公爵家の隠し子だと判明した私は、いびられる所か溺愛されています。

いざという時は

 私は、サガードと恋人関係になった。
 それで正しいのかどうかはよくわからないが、正式な婚約をしていない以上、そう表現するしかないだろう。

「まあ、父上や兄上も、話は進めてくれているらしいんだが……」
「うん、お母様やお兄様もそんな感じで話してくれたよ」
「色々と大変なんだろうな……残念ながら、俺達にできることは、あまりない訳なんだが……」
「そうだね……」

 王族とラーデイン公爵家は、現在協議を重ねている。私とサガードが婚約できるかどうかは、そこで決まるのだ。
 私とサガードの婚約は、非常に難しい問題である。それは、イルフェアお姉様とサガードのお兄様であるキルクス様が婚約しているからだ。
 貴族と王族の婚約というものには、役割がある。政治的な面の影響力があるのだ。
 王族とラーデイン公爵家の婚約が二つ。それは、権力の偏りである。そのため、簡単ではないのである。

「上手くいってくれるといいよね?」
「ああ……というか、上手くいってくれないと困るというか……」
「そうだよね……まあ、逃げ道がないという訳でもないけど」
「逃げ道?」

 私の言葉に、サガードは目を丸めていた。
 今回の逃げ道、それを彼はわかっていないらしい。
 その逃げ道というのは、とても難しいものである。簡単なものではない。
 だが、逃げ道は確かにある。それを私は、知っているのだ。

「いざという時は、二人で逃げてもいいんだよ?」
「に、逃げる?」
「うん、駆け落ちというか、そういうこともできなくはないでしょう?」
「いや、それは……」

 サガードは、言葉を詰まらせていた。
 その反応は理解できる。駆け落ちなんて、とんでもないことだということは、私もわかっているからだ。
 ただ、それは確かな逃げ道である。いざとなったら、二人で田舎にでも行けばいいのではないだろうか。

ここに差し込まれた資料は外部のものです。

(* ===== verification/HttpProperties.v ===== *)
(** * Properties of the HTTP connection

    - [http_no_request_lost]: every accepted request is in the store with a
      transfer that is under way, or its callback has been called, once;
    - [handleResult_outcome]: what the callback is called with, and what is left;
    - [destroyed_while_posted]: destroying a connection whose last transfer has
      completed but has not been delivered. *)
From S2P Require Import Prelude StdMap StdString Types VPack Message RequestItem MessageStore Url HttpUrl Curl TransferEngine HttpConnection.
Local Open Scope Z_scope.

Section Properties.
Context {VP : VPack} {E : Type} `{TransferEngineLaws E}.
Context (conf : ConnectionConfiguration).
Context (user_code : cb_event nat -> res unit).
(** The users' callbacks return or throw. *)
Context (user_ok : forall call w, user_code call <> Undef w).
Local Abbreviation M := (stm (HttpConnection E)).
Implicit Types (s : HttpConnection E).

(** ** Invariant *)

(** An item that waits for its response. *)
Definition waiting s (id : Z) (p : nat) (it : HttpItem) (r : Request) (cb : nat) : Prop :=
  hc_items s !! p = Some it /\ hi_request it = Some r /\ rq_messageID r = id
  /\ hi_callback it = MkCallOnce false (Some cb) /\ hc_easy s !! hi_handle it = Some p.

(** [hs] are the handles the driver knows: those of the items in the store. *)
Record http_inv (hs : list Z) s : Prop := {
  inv_engine : eng_ok (hc_engine s);
  inv_alive : hc_alive s = true;
  inv_store : map_wf (hc_store s);
  inv_items : forall id p, (id, p) ∈ hc_store s -> exists it r cb, waiting s id p it r cb;
  inv_easy : forall h p, hc_easy s !! h = Some p ->
    exists id it, (id, p) ∈ hc_store s /\ hc_items s !! p = Some it /\ hi_handle it = h;
  inv_handles : forall h, h ∈ hs <-> is_Some (hc_easy s !! h);
  inv_nodup : NoDup hs;
  inv_ids : forall id p, (id, p) ∈ hc_store s -> id <= ticketId s;
  inv_heap : forall p it, hc_items s !! p = Some it -> (p < hc_next s)%nat /\ exists id, (id, p) ∈ hc_store s;
  inv_ticket : 0 <= ticketId s < 2 ^ 64;
}.

(** How often the callback of an item has been called. *)
Definition is_call (p : nat) (e : http_event) : bool :=
  match e with EvHttpCallback q _ => bool_decide (q = p) | _ => false end.
Definition call_count (p : nat) (l : list http_event) : nat := length (filter (fun e => is_call p e = true) l).

Lemma call_count_app p l1 l2 : call_count p (l1 ++ l2) = (call_count p l1 + call_count p l2)%nat.
Proof. unfold call_count. by rewrite filter_app, length_app. Qed.
(* ===== verification/ConnectionBuilder.v ===== *)
(** * Building connections

    [ConnectionBuilder] of include/fuerte/connection.h and
    src/ConnectionBuilder.cpp: the options of a connection, the parsing of its
    URL, and the choice of the protocol.  [boost::split] is not part of the
    repository; its documented behaviour are the laws of [BoostSplitLaws]. *)
From S2P Require Import Prelude StdMap StdString Types VPack Message RequestItem Url HttpUrl TransferEngine VstConnection HttpConnection.
Local Open Scope Z_scope.

(** [boost::split(strings, str, boost::is_any_of(":"))]: the parts between the
    separators, which may be empty. *)
Class BoostSplit : Type := boost_split : string -> list string.
Class BoostSplitLaws `{BoostSplit} : Prop := {
  split_none : forall s, all_of (fun c => c <> ":"%char) s -> boost_split s = [s];
  split_first : forall s rest, all_of (fun c => c <> ":"%char) s ->
    boost_split (s +:+ String ":" rest) = s :: boost_split rest;
}.
#[export] Instance simple_split : BoostSplit := split_on ":".
#[export] Instance simple_split_laws : BoostSplitLaws.
Proof. split; intros; [by apply split_on_last|by apply split_on_app]. Qed.

Section Builder.
Context `{BoostSplitLaws}.

(** The state of a builder is its configuration. *)
Local Abbreviation M := (stm ConnectionConfiguration).

Definition set_connType x c := {| _connType := x; _ssl := _ssl c; _host := _host c; _port := _port c;
  _authenticationType := _authenticationType c; _user := _user c; _password := _password c;
  _maxChunkSize := _maxChunkSize c; _vstVersion := _vstVersion c; _onFailure := _onFailure c |}.
Definition set_ssl x c := {| _connType := _connType c; _ssl := x; _host := _host c; _port := _port c;
  _authenticationType := _authenticationType c; _user := _user c; _password := _password c;
  _maxChunkSize := _maxChunkSize c; _vstVersion := _vstVersion c; _onFailure := _onFailure c |}.
Definition set_host x c := {| _connType := _connType c; _ssl := _ssl c; _host := x; _port := _port c;
  _authenticationType := _authenticationType c; _user := _user c; _password := _password c;
  _maxChunkSize := _maxChunkSize c; _vstVersion := _vstVersion c; _onFailure := _onFailure c |}.
Definition set_port x c := {| _connType := _connType c; _ssl := _ssl c; _host := _host c; _port := x;
  _authenticationType := _authenticationType c; _user := _user c; _password := _password c;
  _maxChunkSize := _maxChunkSize c; _vstVersion := _vstVersion c; _onFailure := _onFailure c |}.
Definition builder_authenticationType x : M unit := modify (fun c =>
  {| _connType := _connType c; _ssl := _ssl c; _host := _host c; _port := _port c;
  _authenticationType := x; _user := _user c; _password := _password c;
  _maxChunkSize := _maxChunkSize c; _vstVersion := _vstVersion c; _onFailure := _onFailure c |}).
Definition builder_user x : M unit := modify (fun c =>
  {| _connType := _connType c; _ssl := _ssl c; _host := _host c; _port := _port c;
  _authenticationType := _authenticationType c; _user := x; _password := _password c;
  _maxChunkSize := _maxChunkSize c; _vstVersion := _vstVersion c; _onFailure := _onFailure c |}).
Definition builder_password x : M unit := modify (fun c =>
  {| _connType := _connType c; _ssl := _ssl c; _host := _host c; _port := _port c;
  _authenticationType := _authenticationType c; _user := _user c; _password := x;
  _maxChunkSize := _maxChunkSize c; _vstVersion := _vstVersion c; _onFailure := _onFailure c |}).
Definition builder_maxChunkSize x : M unit := modify (fun c =>
  {| _connType := _connType c; _ssl := _ssl c; _host := _host c; _port := _port c;
  _authenticationType := _authenticationType c; _user := _user c; _password := _password c;
  _maxChunkSize := x; _vstVersion := _vstVersion c; _onFailure := _onFailure c |}).
Definition builder_vstVersion x : M unit := modify (fun c =>
  {| _connType := _connType c; _ssl := _ssl c; _host := _host c; _port := _port c;
  _authenticationType := _authenticationType c; _user := _user c; _password := _password c;
  _maxChunkSize := _maxChunkSize c; _vstVersion := x; _onFailure := _onFailure c |}).
Definition builder_onFailure x : M unit := modify (fun c =>
  {| _connType := _connType c; _ssl := _ssl c; _host := _host c; _port := _port c;
  _authenticationType := _authenticationType c; _user := _user c; _password := _password c;
  _maxChunkSize := _maxChunkSize c; _vstVersion := _vstVersion c; _onFailure := Some x |}).

(** [strings[i]]. *)
Definition subscript (i : nat) (strings : list string) : res string :=
  match strings !! i with Some s => Ok s | None => Undef "operator[] outside a vector" end.

Definition protocol (proto : string) : option (TransportType * bool) :=
  if bool_decide (proto = "vst") then Some (TT_Vst, false)
  else if bool_decide (proto = "vsts") then Some (TT_Vst, true)
  else if bool_decide (proto = "http") then Some (TT_Http, false)
  else if bool_decide (proto = "https") then Some (TT_Http, true)
  else None.

Definition builder_host (str : string) : M unit :=
  let strings := boost_split str in
  proto ← lift (subscript 0 strings);
  _ ← match protocol proto with
      | Some (t, ssl) => _ ← modify (set_connType t); modify (set_ssl ssl)
      | None => lift (Throw (runtime_error ("invalid protocol: " +:+ proto)))
      end;
  h ← lift (subscript 1 strings);
  _ ← modify (set_host (erase_front 2 h));
  p ← lift (subscript 2 strings);
  modify (set_port p).

(** ** The base class

    [Connection::onFailure] calls the configured callback, if there is one; the
    runs of the connections record the calls of [onFailure]. *)
Definition Connection_onFailure (conf : ConnectionConfiguration) (errorCode : Z) (errorMessage : string)
    : list (nat * Z * string) :=
  match _onFailure conf with Some f => [(f, errorCode, errorMessage)] | None => [] end.

(** ** connect *)
Inductive connection (E : Type) : Type :=
| VstConn (s : VstConnection) | HttpConn (s : HttpConnection E).
Arguments VstConn {E}.
Arguments HttpConn {E}.

(** [engine] is the driver the constructor of [HttpConnection] makes; [start] of
    an HTTP connection does nothing. *)
Definition connect {E} (conf : ConnectionConfiguration) (ticket : Z) (engine : res E) : res (connection E) :=
  if bool_decide (_connType conf = TT_Vst) then
    match start new_VstConnection with
    | (Ok _, s) => Ok (VstConn s)
    | (Throw e, _) => Throw e
    | (Undef w, _) => Undef w
    end
  else e ← engine; Ok (HttpConn (new_HttpConnection ticket e)).

(** ** Properties *)
Lemma protocol_Some proto t ssl :
  protocol proto = Some (t, ssl) <->
  (proto = "vst" /\ t = TT_Vst /\ ssl = false) \/ (proto = "vsts" /\ t = TT_Vst /\ ssl = true)
  \/ (proto = "http" /\ t = TT_Http /\ ssl = false) \/ (proto = "https" /\ t = TT_Http /\ ssl = true).
Proof.
  unfold protocol. repeat case_bool_decide; subst; naive_solver.
Qed.

Definition no_colon (s : string) : Prop := all_of (fun c => c <> ":"%char) s.

(** C32: the URL of a connection.  [host] of "scheme://host:port" sets protocol,
    encryption, host and port and nothing else; of an HTTP connection the URLs
    of its requests then start with exactly the URL that was given.  An unknown
    scheme throws and changes nothing.  A URL without a port, which the function
    does not check for, makes it read outside a vector. *)
Theorem builder_host_correct (scheme h p : string) (conf : ConnectionConfiguration) :
  no_colon scheme -> no_colon h -> no_colon p ->
  match protocol scheme with
  | Some (t, ssl) =>
      (exists conf', builder_host (scheme +:+ "://" +:+ h +:+ ":" +:+ p) conf = (Ok (), conf')
        /\ conf' = set_port p (set_host h (set_ssl ssl (set_connType t conf)))
        /\ (t = TT_Http -> base_url conf' "" "" = scheme +:+ "://" +:+ h +:+ ":" +:+ p)
        /\ forall E ticket (engine : E),
             (t = TT_Vst -> exists s, connect conf' ticket (Ok engine) = Ok (VstConn s) /\ pending s = [HResolve])
             /\ (t = TT_Http -> connect conf' ticket (Ok engine) = Ok (HttpConn (new_HttpConnection ticket engine))))
      /\ (exists w conf', builder_host (scheme +:+ "://" +:+ h) conf = (Undef w, conf'))
  | None => builder_host (scheme +:+ "://" +:+ h +:+ ":" +:+ p) conf
              = (Throw (runtime_error ("invalid protocol: " +:+ scheme)), conf)
  end.
Proof.
  intros Hs Hh Hp.
  assert (Hhh : no_colon ("//" +:+ h)) by (by cbn).
  assert (Hsplit : boost_split (scheme +:+ "://" +:+ h +:+ ":" +:+ p) = [scheme; "//" +:+ h; p]).
  { change ("://" +:+ h +:+ ":" +:+ p) with (String ":" (("//" +:+ h) +:+ String ":" p)).
    by rewrite split_first, split_first, split_none by done. }
  assert (Hsplit2 : boost_split (scheme +:+ "://" +:+ h) = [scheme; "//" +:+ h]).
  { change ("://" +:+ h) with (String ":" ("//" +:+ h)). by rewrite split_first, split_none by done. }
  destruct (protocol scheme) as [[t ssl]|] eqn:Ep.
  - split.
    + eexists. split; [unfold builder_host; rewrite Hsplit; unfold mbind, stm_bind, lift, modify; cbn; by rewrite Ep|].
      split; [done|]. split.
      * intros ->. apply protocol_Some in Ep. unfold base_url. cbn.
        rewrite !string_app_nil_r. destruct Ep as [(_ & ? & _)|[(_ & ? & _)|[(-> & _ & ->)|(-> & _ & ->)]]]; done.
      * intros E ticket engine. unfold connect. cbn. split; intros ->; [by eexists|done].
    + eexists _, _. unfold builder_host. rewrite Hsplit2. unfold mbind, stm_bind, lift, modify. cbn. by rewrite Ep.
  - unfold builder_host. rewrite Hsplit. unfold mbind, stm_bind, lift. cbn. by rewrite Ep.
Qed.
End Builder.

Lemma builder_host_correct_witness :
  exists conf', builder_host ("vsts" +:+ "://" +:+ "localhost" +:+ ":" +:+ "8529") default_configuration = (Ok (), conf')
    /\ _connType conf' = TT_Vst /\ _ssl conf' = true /\ _host conf' = "localhost" /\ _port conf' = "8529".
Proof.
  destruct (builder_host_correct "vsts" "localhost" "8529" default_configuration) as [(conf' & H1 & H2 & _) _];
    [cbn; repeat split; discriminate..|].
  exists conf'. split; [exact H1|]. by rewrite H2.
Defined.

「地位とかお金とか、そういうものがなくても、大好きな人と一緒なら、なんとかなるものだと、私は思っているんだ」
「大好き……?」
「お母さんと一緒に暮らしていたから、そう思うのかもしれないね。まあ、村での暮らしは、周りの人にも助けてもらっていた訳だけど……」
「……いや、お前の言う通りだよ。そうだよな、二人でいれば、なんとかなるものだよな」

 サガードは、私に対して笑顔を見せてくれた。
 その笑顔が、私にとってはとても嬉しいものだった。彼が、王子という地位を捨ててでも私と一緒にいたいと思ってくれていると、わかったからである。
 きっと、これなら大丈夫だ。私は、そう思うのだった。